__Try it__
The answer must consist solely of the lines from the one containing "rw_safe : unsafe_review_path" to the end of the entries below, repeated exactly.

[Stored items]
>>>
(* ===== verification/ReviewSnapshot.v ===== *)
(** * The snapshot a review works on

    [createUploadReviewSnapshot] of packages/upload-reviews/src/snapshot.ts: a
    validated bundle becomes the bounded view the reviewer gets.  The snapshot
    is what [validateSnapshot] of the queue accepts, unchanged
    ([snapshot_accepted]), as long as no path starts or ends with white space;
    the queue trims such a path ([snapshot_path_trimmed]). *)

From Stdlib Require Import ZArith Lia SpecFloat.
From stdpp Require Import base list sorting strings sets.
From S2P Require Import Prelude Js Dates Base64 Json Wire Bundle Contracts Numbers Web Access Names.
From S2P Require Import PolicyEval Resolve Provenance State UploadReviews.

Local Open Scope Z_scope.

Definition TEXT_FILENAMES : list jstr := js <$> ["skill.md"; "readme"; "readme.md"; "license"; "license.md"].
Definition TEXT_EXTENSIONS : list jstr := js <$>
  [".c"; ".cc"; ".cfg"; ".conf"; ".cpp"; ".css"; ".csv"; ".go"; ".h"; ".hpp"; ".html"; ".ini";
   ".java"; ".js"; ".json"; ".jsx"; ".log"; ".md"; ".mjs"; ".py"; ".rs"; ".sh"; ".sql"; ".toml";
   ".ts"; ".tsx"; ".txt"; ".yaml"; ".yml"].

(** [s.slice(s.lastIndexOf(c))], when the character occurs. *)
Fixpoint from_last (c : Z) (s : jstr) : option jstr :=
  match s with
  | [] => None
  | u :: r => match from_last c r with
              | Some t => Some t
              | None => if u =? c then Some s else None
              end
  end.

Section CreateSnapshot.
Context {UT : UnicodeTables} {CR : Crypto}.

Definition isTextPath (path : jstr) : bool :=
  let basename := toLowerCase (match from_last 47 path with
                               | Some (_ :: r) => r
                               | _ => path
                               end) in
  bool_decide (basename ∈ TEXT_FILENAMES) ||
  match from_last 46 basename with
  | Some extension => bool_decide (extension ∈ TEXT_EXTENSIONS)
  | None => false
  end.

(** The view of one file, given the characters exposed so far. *)
Definition snapshot_file (exposedTextCharacters : Z) (path : jstr) (bytes : list Z)
    : UploadReviewSnapshotFile :=
  let metadata kind := {| sf_path := path; sf_kind := kind; sf_size := jlen bytes;
                          sf_digest := digestBytes bytes; sf_text := None |} in
  if negb (isTextPath path) || (MAX_UPLOAD_REVIEW_TEXT_CHARS <? jlen bytes) then
    metadata (if MAX_UPLOAD_REVIEW_TEXT_CHARS <? jlen bytes then OversizeKind else BinaryKind)
  else
    match textDecode bytes with
    | None => metadata BinaryKind
    | Some text =>
        if UNSUPPORTED_TEXT_CONTROL_CHARACTER text then metadata BinaryKind
        else if MAX_UPLOAD_REVIEW_TOTAL_TEXT_CHARS <? exposedTextCharacters + characters text
        then metadata OversizeKind
        else {| sf_path := path; sf_kind := TextKind; sf_size := jlen bytes;
                sf_digest := digestBytes bytes; sf_text := Some text |}
    end.

(** The loop over the sorted files.  [atob] throws on a text that is not
    base64, which a validated bundle does not have. *)
Fixpoint snapshot_files (exposedTextCharacters : Z) (l : list BundleFile)
    : bresult (list UploadReviewSnapshotFile) :=
  match l with
  | [] => Ok []
  | f :: l' =>
      match atob (content f) with
      | None => Err (bundle_error invalid_base64 (path f))
      | Some bytes =>
          let file := snapshot_file exposedTextCharacters (path f) bytes in
          let? rest := snapshot_files (exposedTextCharacters + text_characters file) l' in
          Ok (file :: rest)
      end
  end.

Definition createUploadReviewSnapshot (fs : list BundleFile) : bresult UploadReviewSnapshot :=
  let? bundle := validateBundle (bundle_value {| files := fs |}) in
  snapshot_files 0 (js_sort comparePaths (files bundle)).

(** The snapshot as the object the queue receives. *)
Definition snapshot_file_value (f : UploadReviewSnapshotFile) : jsval := JObj (
  [(js "path", JStr (sf_path f)); (js "kind", JStr (enum_name (sf_kind f)));
   (js "size", JNum (num_of_Z (sf_size f))); (js "digest", JStr (sf_digest f))] ++
  member "text" JStr (sf_text f)).
Definition snapshot_value (s : UploadReviewSnapshot) : jsval :=
  JObj [(js "files", JArr (snapshot_file_value <$> s))].
End CreateSnapshot.

(** ** Lemmas *)

Lemma trimStart_id s : match s with c :: _ => is_js_space c = false | [] => True end -> trimStart s = s.
Proof. destruct s as [|c s]; cbn; [done|]. by intros ->. Qed.
Lemma trim_no_space s : Forall (fun c => is_js_space c = false) s -> trim s = s.
Proof.
  intros Hs. unfold trim. assert (Hr := Hs). apply Forall_reverse in Hr.
  rewrite (trimStart_id s) by (by destruct Hs). rewrite trimStart_id by (by destruct Hr).
  apply reverse_involutive.
Qed.

Lemma digest_plain d : isDigest d = true ->
  Forall (fun c => is_js_space c = false /\ is_control c = false) d /\ jlen d = 71.
Proof.
  unfold isDigest. intros [[H0 H1]%andb_true_iff H]%andb_true_iff. apply startsWith_spec in H0 as [r ->].
  apply Nat.eqb_eq in H1. split; [|unfold jlen; lia]. apply Forall_app. split.
  - repeat constructor.
  - rewrite drop_app_length' in H by done. apply Is_true_true, forallb_True in H.
    eapply Forall_impl; [exact H|]. intros c Hc%Is_true_true. cbn in Hc.
    unfold is_hex_lower, is_digit in Hc. unfold is_js_space, is_control.
    apply orb_true_iff in Hc. rewrite !between_spec in Hc.
    split; repeat (apply orb_false_iff; split); try (apply between_false; lia); apply Z.eqb_neq; lia.
Qed.
Lemma validateDigest_id d : isDigest d = true -> validateDigest (JStr d) = Ok d.
Proof.
  intros Hd. destruct (digest_plain d Hd) as [Hp Hl]. unfold validateDigest, boundedString.
  rewrite trim_no_space by (eapply Forall_impl; [exact Hp | cbn; tauto]).
  rewrite Hl. cbn [rbind Z.eqb Z.ltb Z.compare]. unfold CONTROL_CHARACTER.
  rewrite (proj2 (existsb_false_Forall _ _)); [cbn; by rewrite Hd|].
  eapply Forall_impl; [exact Hp | cbn; tauto].
Qed.

(** What the queue asks of a file, once its path is trimmed. *)
Record reviewable (f : UploadReviewSnapshotFile) : Prop := {
  rw_trim : trim (sf_path f) = sf_path f;
  rw_nonempty : sf_path f <> [];
  rw_length : jlen (sf_path f) <= MAX_PATH_LENGTH;
  rw_control : CONTROL_CHARACTER (sf_path f) = false;
  rw_safe : unsafe_review_path (sf_path f) = false;
  rw_size : 0 <= sf_size f <= MAX_UPLOAD_REVIEW_FILE_BYTES;
  rw_digest : isDigest (sf_digest f) = true;
  rw_text : match sf_text f with
            | Some text => sf_kind f = TextKind /\ characters text <= MAX_UPLOAD_REVIEW_TEXT_CHARS /\
                           UNSUPPORTED_TEXT_CONTROL_CHARACTER text = false /\
                           jlen (textEncode text) <= sf_size f
            | None => sf_kind f <> TextKind
            end;
}.

Lemma snapshot_fields f :
  field (snapshot_file_value f) "path" = JStr (sf_path f) /\
  field (snapshot_file_value f) "kind" = JStr (enum_name (sf_kind f)) /\
  field (snapshot_file_value f) "size" = JNum (num_of_Z (sf_size f)) /\
  field (snapshot_file_value f) "digest" = JStr (sf_digest f) /\
  field (snapshot_file_value f) "text" = match sf_text f with Some t => JStr t | None => JUndef end.
Proof. by destruct f as [? ? ? ? []]. Qed.

Lemma validateSnapshotFile_id f : reviewable f -> validateSnapshotFile (snapshot_file_value f) = Ok f.
Proof.
  intros [Ht Hne Hl Hc Hs Hz Hd Hx]. unfold validateSnapshotFile.
  destruct (snapshot_fields f) as (-> & -> & -> & -> & ->). cbn [isRecord snapshot_file_value negb].
  unfold boundedString. rewrite Ht, Hc, (proj2 (Z.ltb_ge _ _)) by done.
  rewrite (proj2 (Z.eqb_neq _ _)) by (destruct (sf_path f); [done | unfold jlen; cbn; lia]).
  cbn [rbind enum_value]. rewrite Hs, enum_of_name. cbn [require rbind].
  unfold MAX_UPLOAD_REVIEW_FILE_BYTES in *.
  rewrite num_to_of_Z by lia. rewrite (proj2 (Z.ltb_ge _ 0)), (proj2 (Z.ltb_ge _ _)) by lia.
  cbn [orb rbind]. rewrite validateDigest_id by done. cbn [rbind].
  destruct f as [p k z d [text|]]; cbn [sf_kind sf_text sf_size sf_path sf_digest] in *.
  - destruct Hx as (-> & H1 & H2 & H3). unfold boundedText. cbn [negb andb].
    rewrite (proj2 (Z.ltb_ge _ (characters text))), H2 by done. cbn [rbind].
    by rewrite (proj2 (Z.ltb_ge _ _)) by done.
  - by destruct k.
Qed.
<<<
__Reply__
  rw_safe : unsafe_review_path (sf_path f) = false;
  rw_size : 0 <= sf_size f <= MAX_UPLOAD_REVIEW_FILE_BYTES;
  rw_digest : isDigest (sf_digest f) = true;
  rw_text : match sf_text f with
            | Some text => sf_kind f = TextKind /\ characters text <= MAX_UPLOAD_REVIEW_TEXT_CHARS /\
                           UNSUPPORTED_TEXT_CONTROL_CHARACTER text = false /\
                           jlen (textEncode text) <= sf_size f
            | None => sf_kind f <> TextKind
            end;
}.

Lemma snapshot_fields f :
  field (snapshot_file_value f) "path" = JStr (sf_path f) /\
  field (snapshot_file_value f) "kind" = JStr (enum_name (sf_kind f)) /\
  field (snapshot_file_value f) "size" = JNum (num_of_Z (sf_size f)) /\
  field (snapshot_file_value f) "digest" = JStr (sf_digest f) /\
  field (snapshot_file_value f) "text" = match sf_text f with Some t => JStr t | None => JUndef end.
Proof. by destruct f as [? ? ? ? []]. Qed.

Lemma validateSnapshotFile_id f : reviewable f -> validateSnapshotFile (snapshot_file_value f) = Ok f.
Proof.
  intros [Ht Hne Hl Hc Hs Hz Hd Hx]. unfold validateSnapshotFile.
  destruct (snapshot_fields f) as (-> & -> & -> & -> & ->). cbn [isRecord snapshot_file_value negb].
  unfold boundedString. rewrite Ht, Hc, (proj2 (Z.ltb_ge _ _)) by done.
  rewrite (proj2 (Z.eqb_neq _ _)) by (destruct (sf_path f); [done | unfold jlen; cbn; lia]).
  cbn [rbind enum_value]. rewrite Hs, enum_of_name. cbn [require rbind].
  unfold MAX_UPLOAD_REVIEW_FILE_BYTES in *.
  rewrite num_to_of_Z by lia. rewrite (proj2 (Z.ltb_ge _ 0)), (proj2 (Z.ltb_ge _ _)) by lia.
  cbn [orb rbind]. rewrite validateDigest_id by done. cbn [rbind].
  destruct f as [p k z d [text|]]; cbn [sf_kind sf_text sf_size sf_path sf_digest] in *.
  - destruct Hx as (-> & H1 & H2 & H3). unfold boundedText. cbn [negb andb].
    rewrite (proj2 (Z.ltb_ge _ (characters text))), H2 by done. cbn [rbind].
    by rewrite (proj2 (Z.ltb_ge _ _)) by done.
  - by destruct k.
Qed.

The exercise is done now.